** RECORDS SHOWN **
BEGIN

(** A worker gives up its job: the lease goes, the node gets the resources back,
    and the job is no longer a placed job on its way. *)
Lemma drop_consistent d d' w r r' j x x' n nd nd' :
  db_nodes d' = <[n := nd']> (db_nodes d) → db_jobs d' = <[j := x']> (db_jobs d) →
  db_workers d' = <[w := r']> (db_workers d) →
  (∀ i l, db_leases d' !! i = Some l ↔ db_leases d !! i = Some l ∧ l_job_id l ≠ j) →
  integrity d → consistent d →
  db_workers d !! w = Some r → r_running_job_id r = Some j → r_node_id r = n →
  db_jobs d !! j = Some x → db_nodes d !! n = Some nd →
  r_node_id r' = n → r_running_job_id r' = None →
  job_wf x' → j_resources x' = j_resources x →
  (active (j_status x') = true → j_assigned_node_id x' = None) →
  n_capacity nd' = n_capacity nd → n_available nd' = released (j_resources x) nd →
  consistent d'.
Proof.
  intros EN EJ EW EL Hint Hd Hw Hrj Hrn Hx Hnd Hrn' Hrj' Hwf Hres Hact Hcap Hav.
  assert (resources_le (j_resources x) (in_use nd)) as Hle by (by eapply held_le_in_use).
  pose proof (job_wf_resources x (co_jobs d Hd j x Hx)) as Hxok.
  destruct (co_nodes d Hd n nd Hnd) as [[Hcok Hnwf] Huse].
  assert (∀ k y, db_workers d !! k = Some y → r_running_job_id y = Some j → k = w) as Hone.
  { intros k y Hy Hyj. destruct (co_lease_of d Hd k y j Hy Hyj) as (i & l & Hl & <- & Hlj).
    destruct (co_lease_of d Hd w r j Hw Hrj) as (i' & l' & Hl' & <- & Hlj').
    assert (i = i') as <- by (eapply (int_lease_job d Hint); eauto; congruence). congruence. }
  assert (∀ dim m, held_dim (db_jobs d') (db_workers d') dim m =
    held_dim (db_jobs d) (db_workers d) dim m - if decide (m = n) then dim (j_resources x) else 0) as Hh.
  { intros dim m. rewrite EJ, EW, (held_dim_jobs (db_jobs d)).
    - rewrite (held_dim_worker _ _ _ _ _ r) by done. unfold holds_of. rewrite Hrj, Hx, Hrj', Hrn, Hrn'.
      repeat case_decide; subst; try done; lia.
    - intros k y j' Hy Hyj. rewrite lookup_insert. case_decide; [subst j'|done].
      rewrite Hx. cbn. by rewrite Hres. }
  split; rewrite ?EN, ?EJ, ?EW.
  - intros k y. rewrite lookup_insert. case_decide; [by intros [= <-]|]. apply (co_jobs _ Hd).
  - intros k y. rewrite lookup_insert. unfold held. rewrite !Hh. case_decide; subst.
    + intros [= <-]. rewrite !decide_True by done. unfold node_row_ok, node_wf, in_use, released in *.
      unfold resources_le, resources_ok, held in *. rewrite Hcap, Hav. cbn in *.
      injection Huse as ???. split; [split_and!; lia|]. apply resources_ext; cbn; lia.
    + intros Hy. rewrite !decide_False by done. rewrite !Z.sub_0_r. by apply (co_nodes _ Hd).
  - intros k y. rewrite lookup_insert. case_decide; [by intros [= <-]|]. apply (co_idle _ Hd).
  - intros k y j'. rewrite lookup_insert. case_decide; [intros [= <-]; congruence|].
    intros Hy Hyj. destruct (co_lease_of d Hd k y j' Hy Hyj) as (i & l & Hl & <- & <-).
    exists i, l. split; [|done]. apply EL. split; [done|]. intros E. apply H. symmetry. apply (Hone _ y); congruence.
  - intros i l [Hl Hne]%EL. destruct (co_worker_of d Hd i l Hl) as (y & Hy & Hyj).
    exists y. split; [|done]. rewrite lookup_insert_ne; [done|]. intros E. congruence.
  - intros k y j'. rewrite lookup_insert. case_decide; [intros [= <-]; congruence|].
    intros Hy Hyj. rewrite lookup_insert_ne; [by eapply (co_held d Hd)|].
    intros <-. apply H. symmetry. by apply (Hone _ y).
  - intros j' y. rewrite lookup_insert. case_decide.
    + intros [= <-] Ha [? Hs]. rewrite Hact in Hs by done. done.
    + intros Hy Ha Hs. destruct (co_active d Hd j' y Hy Ha Hs) as (k & z & Hz & Hzj).
      exists k, z. split; [|done]. rewrite lookup_insert_ne; [done|]. intros <-. congruence.
  - intros k y k' y'. rewrite !lookup_insert. repeat case_decide; intros; simplify_eq; try done.
    + symmetry. eapply (co_one d Hd); eauto; congruence.
    + eapply (co_one d Hd); eauto; congruence.
    + by eapply (co_one d Hd).
Qed.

END

** EXERCISE GOAL **
As the exercise requires, copy out the data shown above word for word.

** COMPLETED TASK **
(** A worker gives up its job: the lease goes, the node gets the resources back,
    and the job is no longer a placed job on its way. *)
Lemma drop_consistent d d' w r r' j x x' n nd nd' :
  db_nodes d' = <[n := nd']> (db_nodes d) → db_jobs d' = <[j := x']> (db_jobs d) →
  db_workers d' = <[w := r']> (db_workers d) →
  (∀ i l, db_leases d' !! i = Some l ↔ db_leases d !! i = Some l ∧ l_job_id l ≠ j) →
  integrity d → consistent d →
  db_workers d !! w = Some r → r_running_job_id r = Some j → r_node_id r = n →
  db_jobs d !! j = Some x → db_nodes d !! n = Some nd →
  r_node_id r' = n → r_running_job_id r' = None →
  job_wf x' → j_resources x' = j_resources x →
  (active (j_status x') = true → j_assigned_node_id x' = None) →
  n_capacity nd' = n_capacity nd → n_available nd' = released (j_resources x) nd →
  consistent d'.
Proof.
  intros EN EJ EW EL Hint Hd Hw Hrj Hrn Hx Hnd Hrn' Hrj' Hwf Hres Hact Hcap Hav.
  assert (resources_le (j_resources x) (in_use nd)) as Hle by (by eapply held_le_in_use).
  pose proof (job_wf_resources x (co_jobs d Hd j x Hx)) as Hxok.
  destruct (co_nodes d Hd n nd Hnd) as [[Hcok Hnwf] Huse].
  assert (∀ k y, db_workers d !! k = Some y → r_running_job_id y = Some j → k = w) as Hone.
  { intros k y Hy Hyj. destruct (co_lease_of d Hd k y j Hy Hyj) as (i & l & Hl & <- & Hlj).
    destruct (co_lease_of d Hd w r j Hw Hrj) as (i' & l' & Hl' & <- & Hlj').
    assert (i = i') as <- by (eapply (int_lease_job d Hint); eauto; congruence). congruence. }
  assert (∀ dim m, held_dim (db_jobs d') (db_workers d') dim m =
    held_dim (db_jobs d) (db_workers d) dim m - if decide (m = n) then dim (j_resources x) else 0) as Hh.
  { intros dim m. rewrite EJ, EW, (held_dim_jobs (db_jobs d)).
    - rewrite (held_dim_worker _ _ _ _ _ r) by done. unfold holds_of. rewrite Hrj, Hx, Hrj', Hrn, Hrn'.
      repeat case_decide; subst; try done; lia.
    - intros k y j' Hy Hyj. rewrite lookup_insert. case_decide; [subst j'|done].
      rewrite Hx. cbn. by rewrite Hres. }
  split; rewrite ?EN, ?EJ, ?EW.
  - intros k y. rewrite lookup_insert. case_decide; [by intros [= <-]|]. apply (co_jobs _ Hd).
  - intros k y. rewrite lookup_insert. unfold held. rewrite !Hh. case_decide; subst.
    + intros [= <-]. rewrite !decide_True by done. unfold node_row_ok, node_wf, in_use, released in *.
      unfold resources_le, resources_ok, held in *. rewrite Hcap, Hav. cbn in *.
      injection Huse as ???. split; [split_and!; lia|]. apply resources_ext; cbn; lia.
    + intros Hy. rewrite !decide_False by done. rewrite !Z.sub_0_r. by apply (co_nodes _ Hd).
  - intros k y. rewrite lookup_insert. case_decide; [by intros [= <-]|]. apply (co_idle _ Hd).
  - intros k y j'. rewrite lookup_insert. case_decide; [intros [= <-]; congruence|].
    intros Hy Hyj. destruct (co_lease_of d Hd k y j' Hy Hyj) as (i & l & Hl & <- & <-).
    exists i, l. split; [|done]. apply EL. split; [done|]. intros E. apply H. symmetry. apply (Hone _ y); congruence.
  - intros i l [Hl Hne]%EL. destruct (co_worker_of d Hd i l Hl) as (y & Hy & Hyj).
    exists y. split; [|done]. rewrite lookup_insert_ne; [done|]. intros E. congruence.
  - intros k y j'. rewrite lookup_insert. case_decide; [intros [= <-]; congruence|].
    intros Hy Hyj. rewrite lookup_insert_ne; [by eapply (co_held d Hd)|].
    intros <-. apply H. symmetry. by apply (Hone _ y).
  - intros j' y. rewrite lookup_insert. case_decide.
    + intros [= <-] Ha [? Hs]. rewrite Hact in Hs by done. done.
    + intros Hy Ha Hs. destruct (co_active d Hd j' y Hy Ha Hs) as (k & z & Hz & Hzj).
      exists k, z. split; [|done]. rewrite lookup_insert_ne; [done|]. intros <-. congruence.
  - intros k y k' y'. rewrite !lookup_insert. repeat case_decide; intros; simplify_eq; try done.
    + symmetry. eapply (co_one d Hd); eauto; congruence.
    + eapply (co_one d Hd); eauto; congruence.
    + by eapply (co_one d Hd).
Qed.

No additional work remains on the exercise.